PJW: Yeah, definitely. I’ve been thinking about that for the last couple of years. There are a couple of publishers I’m thinking of approaching – I just want to get a really good selection and edit it down.

S: How did you come to use SmartFrame? Was it mainly for presentation or security? Or a bit of both?

PJW: It was a bit of both. Someone got in touch with me and asked for another copy of a t-shirt that had an image of [Happy Mondays members] Shaun and Bez that I’d taken. I explained that I’d never made a t-shirt – so obviously, someone has got that picture from somewhere, and not in great quality, and stuck that on a t-shirt and sold it. It’s been done quite a few times with merchandise; I’ll see a picture of something on Google and realize it’s my image.

So it’s about trying to protect the intellectual property of my images to stop them from being ripped off. Most people come to me and ask whether they can use an image, and then we agree on a fee. And that’s great because it’s extra income for something I spent a lot of time working on many years ago.

Two or three years ago, I Googled whether there was any way of stopping right-clicks and drag-and-dropping onto a desktop, and SmartFrame came up. I thought it looked really interesting; being able to embed pictures on a website, or on Facebook and Twitter, and then being able to see where that image is opened or clicked on.

Seeing which is the most popular image using the analytics too; I have my personal favorites, and I think lots of people are looking at these images, but then I look at the analytics and see another one has had a number of views that’s been unexpected. I never would have thought a certain image might be more popular than another of mine, so you start looking at your images in a different way. So it’s a great way to see what’s popular, and how it’s being used, and makes me think about which images to add to my online shop.

S: Was theft a significant problem for you before SmartFrame?

PJW: I never saw a penny from those t-shirts, so someone else has obviously made money! Not being able to drag-and-drop images to a desktop is a really useful feature [of SmartFrame]. If you did that with a normal website and had quite a sizeable image, people could use that to produce a fairly crappy t-shirt – but still sell it.

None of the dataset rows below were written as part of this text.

Definition isNoise (type : jsstr) : bool :=
  bool_decide (type ∈ [js "DEBUG"; js "METRIC_UPDATE"; js "INFO"]).

Definition isHighPriority (type : jsstr) : bool :=
  bool_decide (type ∈ [js "CRITICAL"; js "EMERGENCY"; js "EXFIL_ALERT"; js "THREAT"]).

Section bus.
(** What a payload holds besides the fields the bus looks at; [blank] is [{}]. *)
Context {Body : Type} (blank : Body).

Record Payload := mkPayload {
  body : Body; p_correlationId : option jsstr; p_fromAudit : option bool; p_fromEventBus : bool }.

Definition empty_payload : Payload := mkPayload blank None None false.

(** [validateEvent]; no value is an exception. *)
Context (validateEvent : jsstr -> option Payload -> option (option Payload)).

Record SystemEvent := mkSystemEvent {
  type : jsstr; message : jsstr; data : option Payload; correlationId : jsstr; fromAudit : option bool }.

(** A call of a middleware for an event; [settled] when its race is over. *)
Record Frame := mkFrame { f_event : nat; f_index : nat; f_settled : bool }.

Record Bus := mkBus {
  handlers : list nat;
  keyedListeners : list (jsstr * list nat);
  middleware : list nat;
  finalized : list nat;
  events : list SystemEvent;     (* the event objects made so far *)
  frames : list Frame;           (* the middleware calls made so far *)
}.

Definition new : Bus := mkBus [] [] [] [] [] [].

Definition with_registry (hs : list nat) (ks : list (jsstr * list nat)) (b : Bus) : Bus :=
  mkBus hs ks (middleware b) (finalized b) (events b) (frames b).
Definition with_middleware (ms : list nat) (b : Bus) : Bus :=
  mkBus (handlers b) (keyedListeners b) ms (finalized b) (events b) (frames b).
Definition with_events (fin : list nat) (es : list SystemEvent) (b : Bus) : Bus :=
  mkBus (handlers b) (keyedListeners b) (middleware b) fin es (frames b).
Definition with_frames (fs : list Frame) (b : Bus) : Bus :=
  mkBus (handlers b) (keyedListeners b) (middleware b) (finalized b) (events b) fs.

(** ** Registration *)

Definition use (mw : nat) (b : Bus) : Bus := with_middleware (middleware b ++ [mw]) b.

Definition subscribe (handler : nat) (b : Bus) : Bus :=
  with_registry (handlers b ++ [handler]) (keyedListeners b) b.

Definition without (handler : nat) (l : list nat) : list nat := List.filter (fun h => negb (h =? handler)%nat) l.

(** The loop over the entries of [keyedListeners]. *)
Definition dropListener (handler : nat) (ks : list (jsstr * list nat)) (entry : jsstr * list nat)
  : list (jsstr * list nat) :=
  let filtered := without handler entry.2 in
  if (length filtered =? length entry.2)%nat then ks
  else if bool_decide (filtered = []) then JsMap.delete ks entry.1
  else JsMap.set ks entry.1 filtered.

Definition unsubscribe (handler : nat) (b : Bus) : Bus :=
  with_registry (without handler (handlers b))
    (fold_left (dropListener handler) (keyedListeners b) (keyedListeners b)) b.

Definition on (event : jsstr) (callback : nat) (b : Bus) : Bus :=
  let ks := if JsMap.has (keyedListeners b) event then keyedListeners b
            else JsMap.set (keyedListeners b) event [] in
  with_registry (handlers b) (JsMap.set ks event (default [] (JsMap.get ks event) ++ [callback])) b.

(** The end of [shutdown]. *)
Definition shutdown (b : Bus) : Bus := with_middleware [] (with_registry [] [] b).

(** ** Publication *)

Inductive effect :=
| Reached (ev : nat)                       (* a call of finalizePublish *)
| Logged (ev : nat) (severity : LogSeverity) (debug : bool)
| Dispatched (ev : nat) (e : SystemEvent) (validatedData : option Payload) (global keyed : list nat)
    (timeoutMs : Z) (awaited : bool).

(** The metadata that dispatch writes into the payload. *)
Definition annotate (e : SystemEvent) (p : Payload) : Payload :=
  mkPayload (body p)
    (match p_correlationId p with Some (c :: s) => Some (c :: s) | _ => Some (correlationId e) end)
    (p_fromAudit p) true.

(** [finalizePublish(event, validatedData)]: with [fallback] an absent payload
    is replaced by [{}], which is not the event's own. *)
Definition finalizePublish (b : Bus) (ev : nat) (fallback : bool) : Bus * list effect :=
  match events b !! ev with
  | None => (b, [])
  | Some e =>
      if bool_decide (ev ∈ finalized b) then (b, [Reached ev])
      else
        let validatedData := annotate e <$> (match data e with
                                             | Some p => Some p
                                             | None => if fallback then Some empty_payload else None
                                             end) in
        let e' := mkSystemEvent (type e) (message e) (annotate e <$> data e) (correlationId e) (fromAudit e) in
        let high := isHighPriority (type e) in
        let typeHandlers := default [] (JsMap.get (keyedListeners b) (type e)) in
        (with_events (ev :: finalized b) (<[ev := e']> (events b)) b,
         Reached ev :: Logged ev (mapTypeToSeverity (type e)) (isNoise (type e)) ::
         Dispatched ev e' validatedData (handlers b) typeHandlers (if high then 1000 else 2000) high :: [])
  end.

(** [runMiddleware(index, event)] up to the call of the middleware. *)
Definition runMiddleware (b : Bus) (index ev : nat) : Bus * list effect :=
  if (length (middleware b) <=? index)%nat then finalizePublish b ev false
  else (with_frames (frames b ++ [mkFrame ev index false]) b, []).

(** [publish(type, message, data)]; [uuid] is the fresh correlation id. *)
Definition publish (b : Bus) (t msg : jsstr) (d : option Payload) (uuid : jsstr) : Bus * list effect :=
  match validateEvent t d with
  | None => (b, [])
  | Some validated =>
      let corr := match d with Some p => match p_correlationId p with Some (c :: s) => c :: s | _ => uuid end | None => uuid end in
      let ev := length (events b) in
      let b := with_events (finalized b) (events b ++ [mkSystemEvent t msg validated corr (match d with Some p => p_fromAudit p | None => None end)]) b in
      match middleware b with
      | _ :: _ => runMiddleware b 0 ev
      | [] => finalizePublish b ev true
      end
  end.

(** A middleware calls the [next] it was given. *)
Definition callNext (b : Bus) (f : nat) : Bus * list effect :=
  match frames b !! f with
  | None => (b, [])
  | Some fr => runMiddleware b (S (f_index fr)) (f_event fr)
  end.

(** The race of a call ends: the middleware is done, or it failed or timed
    out. *)
Definition settle (b : Bus) (f : nat) (failed : bool) : Bus * list effect :=
  match frames b !! f with
  | None => (b, [])
  | Some fr =>
      if f_settled fr then (b, [])
      else
        let b := with_frames (<[f := mkFrame (f_event fr) (f_index fr) true]> (frames b)) b in
        if failed then finalizePublish b (f_event fr) true else (b, [])
  end.

(** A middleware changes the data of an event. *)
Definition mutate (b : Bus) (ev : nat) (d : option Payload) : Bus :=
  match events b !! ev with
  | None => b
  | Some e => with_events (finalized b) (<[ev := mkSystemEvent (type e) (message e) d (correlationId e) (fromAudit e)]> (events b)) b
  end.

(** ** Steps *)

Inductive input :=
| IUse (mw : nat)
| ISubscribe (h : nat)
| IUnsubscribe (h : nat)
| IOn (event : jsstr) (h : nat)
| IShutdown
| IPublish (t msg : jsstr) (d : option Payload) (uuid : jsstr)
| INext (f : nat)
| ISettle (f : nat) (failed : bool)
| IMutate (ev : nat) (d : option Payload).

Definition step (b : Bus) (i : input) : Bus * list effect :=
  match i with
  | IUse mw => (use mw b, [])
  | ISubscribe h => (subscribe h b, [])
  | IUnsubscribe h => (unsubscribe h b, [])
  | IOn event h => (on event h b, [])
  | IShutdown => (shutdown b, [])
  | IPublish t msg d uuid => publish b t msg d uuid
  | INext f => callNext b f
  | ISettle f failed => settle b f failed
  | IMutate ev d => (mutate b ev d, [])
  end.

Fixpoint run (b : Bus) (ins : list input) : Bus * list effect :=
  match ins with
  | [] => (b, [])
  | i :: ins => let '(b', fx) := step b i in let '(b'', fx') := run b' ins in (b'', fx ++ fx')
  end.

(** ** At most one dispatch per event *)

Definition reached (fx : list effect) : list nat := omap (fun f => match f with Reached ev => Some ev | _ => None end) fx.
Definition dispatched (fx : list effect) : list nat :=
  omap (fun f => match f with Dispatched ev _ _ _ _ _ _ => Some ev | _ => None end) fx.

(** A step finalizes no event, or one: with a dispatch unless it was
    finalized before. *)
Definition finalizes (b : Bus) (fx : list effect) (b' : Bus) : Prop :=
  (reached fx = [] /\ dispatched fx = [] /\ finalized b' = finalized b) \/
  exists ev, reached fx = [ev] /\
    if bool_decide (ev ∈ finalized b) then dispatched fx = [] /\ finalized b' = finalized b
    else dispatched fx = [ev] /\ finalized b' = ev :: finalized b.

Lemma finalizePublish_finalizes b0 b ev fallback b' fx : finalized b = finalized b0 ->
  finalizePublish b ev fallback = (b', fx) -> finalizes b0 fx b'.
Proof.
  intros Hf. unfold finalizePublish. destruct (events b !! ev) as [e|]; [|intros; simplify_eq; by left].
  rewrite Hf. intros E. right. exists ev. destruct (bool_decide (ev ∈ finalized b0)); simplify_eq; simpl; by rewrite ?Hf.
Qed.

Lemma runMiddleware_finalizes b0 b index ev b' fx : finalized b = finalized b0 ->
  runMiddleware b index ev = (b', fx) -> finalizes b0 fx b'.
Proof.
  intros Hf. unfold runMiddleware. destruct (_ <=? _)%nat; [by apply finalizePublish_finalizes|].
  intros. simplify_eq. by left.
Qed.

Lemma step_finalizes b i b' fx : step b i = (b', fx) -> finalizes b fx b'.
Proof.
  destruct i; cbn [step]; try (intros; simplify_eq; by left).
  - unfold publish. destruct (validateEvent t d) as [v|]; [|intros; simplify_eq; by left].
    cbn [with_events middleware]. destruct (middleware b); [by apply finalizePublish_finalizes|by apply runMiddleware_finalizes].
  - unfold callNext. destruct (frames b !! f) as [fr|]; [by apply runMiddleware_finalizes|intros; simplify_eq; by left].
  - unfold settle. destruct (frames b !! f) as [fr|]; [|intros; simplify_eq; by left].
    destruct (f_settled fr); [intros; simplify_eq; by left|]. destruct failed; [by apply finalizePublish_finalizes|].
    intros; simplify_eq; by left.
  - unfold mutate. destruct (events b !! ev); intros; simplify_eq; by left.
Qed.

Lemma run_dispatches ins : forall b, dispatched (snd (run b ins)) = uniq_go (finalized b) (reached (snd (run b ins))).
Proof.
  induction ins as [|i ins IH]; intros b; cbn [run]; [done|]. destruct (step b i) as [b1 fx1] eqn:E1.
  specialize (IH b1). destruct (run b1 ins) as [b2 fx2]. cbn [snd] in *. unfold reached, dispatched in *. rewrite !omap_app.
  destruct (step_finalizes _ _ _ _ E1) as [(Hr & Hd & Hf)|(ev & Hr & Hc)]; unfold reached, dispatched in *.
  - rewrite Hr, Hd, <-Hf. done.
  - rewrite Hr. simpl. destruct (bool_decide (ev ∈ finalized b)); destruct Hc as [-> Hf]; rewrite Hf in IH; [done|].
    simpl. by rewrite IH.
Qed.

(** Every event that reaches the end of the middleware chain, or whose
    chain fails or times out anywhere, is dispatched to its handlers exactly
    once, at the first of these moments, however often middleware calls
    [next], before or after it has failed. *)
Theorem dispatched_exactly_once ins :
  dispatched (snd (run new ins)) = uniq (reached (snd (run new ins))) /\ NoDup (dispatched (snd (run new ins))).
Proof. rewrite run_dispatches. split; [done|apply uniq_NoDup]. Qed.

(** ** Registration *)

(** The registrations in order, [None] for handlers of all events. *)
Definition registry : Type := list (option jsstr * nat).

Definition spec_step (r : registry) (i : input) : registry :=
  match i with
  | ISubscribe h => r ++ [(None, h)]
  | IOn event h => r ++ [(Some event, h)]
  | IUnsubscribe h => List.filter (fun e => negb (e.2 =? h)%nat) r
  | IShutdown => []
  | _ => r
  end.

Definition registered (r : registry) (k : option jsstr) : list nat :=
  (List.filter (fun e => bool_decide (e.1 = k)) r).*2.

Definition listeners (b : Bus) (t : jsstr) : list nat := default [] (JsMap.get (keyedListeners b) t).

Record registry_ok (r : registry) (b : Bus) : Prop := mkRegistryOk {
  ro_wf : JsMap.wf (keyedListeners b);
  ro_global : handlers b = registered r None;
  ro_keyed : forall t, listeners b t = registered r (Some t);
}.

Lemma registered_app r k x : registered (r ++ [x]) k = registered r k ++ (if bool_decide (x.1 = k) then [x.2] else []).
Proof. unfold registered. rewrite List.filter_app, fmap_app. simpl. by destruct (bool_decide (x.1 = k)). Qed.

Lemma registered_without r k h : registered (List.filter (fun e => negb (e.2 =? h)%nat) r) k = without h (registered r k).
Proof.
  unfold registered, without. induction r as [|[k' h'] r IH]; simpl; [done|].
  destruct (h' =? h)%nat eqn:Eh; simpl; destruct (bool_decide (k' = k)) eqn:Ek; simpl; rewrite ?Eh; simpl;
    first [exact IH|f_equal; exact IH].
Qed.

Lemma without_same h l : length (without h l) = length l -> without h l = l.
Proof.
  unfold without. induction l as [|x l IH]; simpl; [done|]. destruct (negb (x =? h)%nat); simpl.
  - intros E. f_equal. apply IH. lia.
  - intros E. pose proof (filter_length_le (fun y => negb (y =? h)%nat) l). lia.
Qed.

Lemma dropListener_get h ks entry t : default [] (JsMap.get ks entry.1) = entry.2 ->
  default [] (JsMap.get (dropListener h ks entry) t)
  = if decide (entry.1 = t) then without h entry.2 else default [] (JsMap.get ks t).
Proof.
  intros He. unfold dropListener. destruct (_ =? _)%nat eqn:El.
  - apply Nat.eqb_eq in El. rewrite without_same by done. case_decide; [by subst|done].
  - case_bool_decide as Hn; case_decide as Ht; subst.
    + by rewrite JsMap.get_delete_eq.
    + by rewrite JsMap.get_delete_ne.
    + by rewrite JsMap.get_set_eq.
    + by rewrite JsMap.get_set_ne.
Qed.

If people wanted to make money, it would be great [to collaborate] so you could make money together. They’d get a high-resolution file, so it’d be a fair representation of my work, and the quality of the t-shirt would be good too.

S: What other SmartFrame features do you use?

PJW: It’s great that you can protect your images, but also create Campaigns with them too. You can create ‘Buy’ or ‘New’ icons that you put over images, so when people hover over them these features come up and people interact with them.

Another great thing: I photographed an exhibition recently, and was asked for the images for the client’s website. I mentioned I was using a system called SmartFrame, and that once I had the images on my site they could embed them on their site – and if people clicked on them it would come back to me. That meant I didn’t have to send them over any reference image. So it cuts down on work.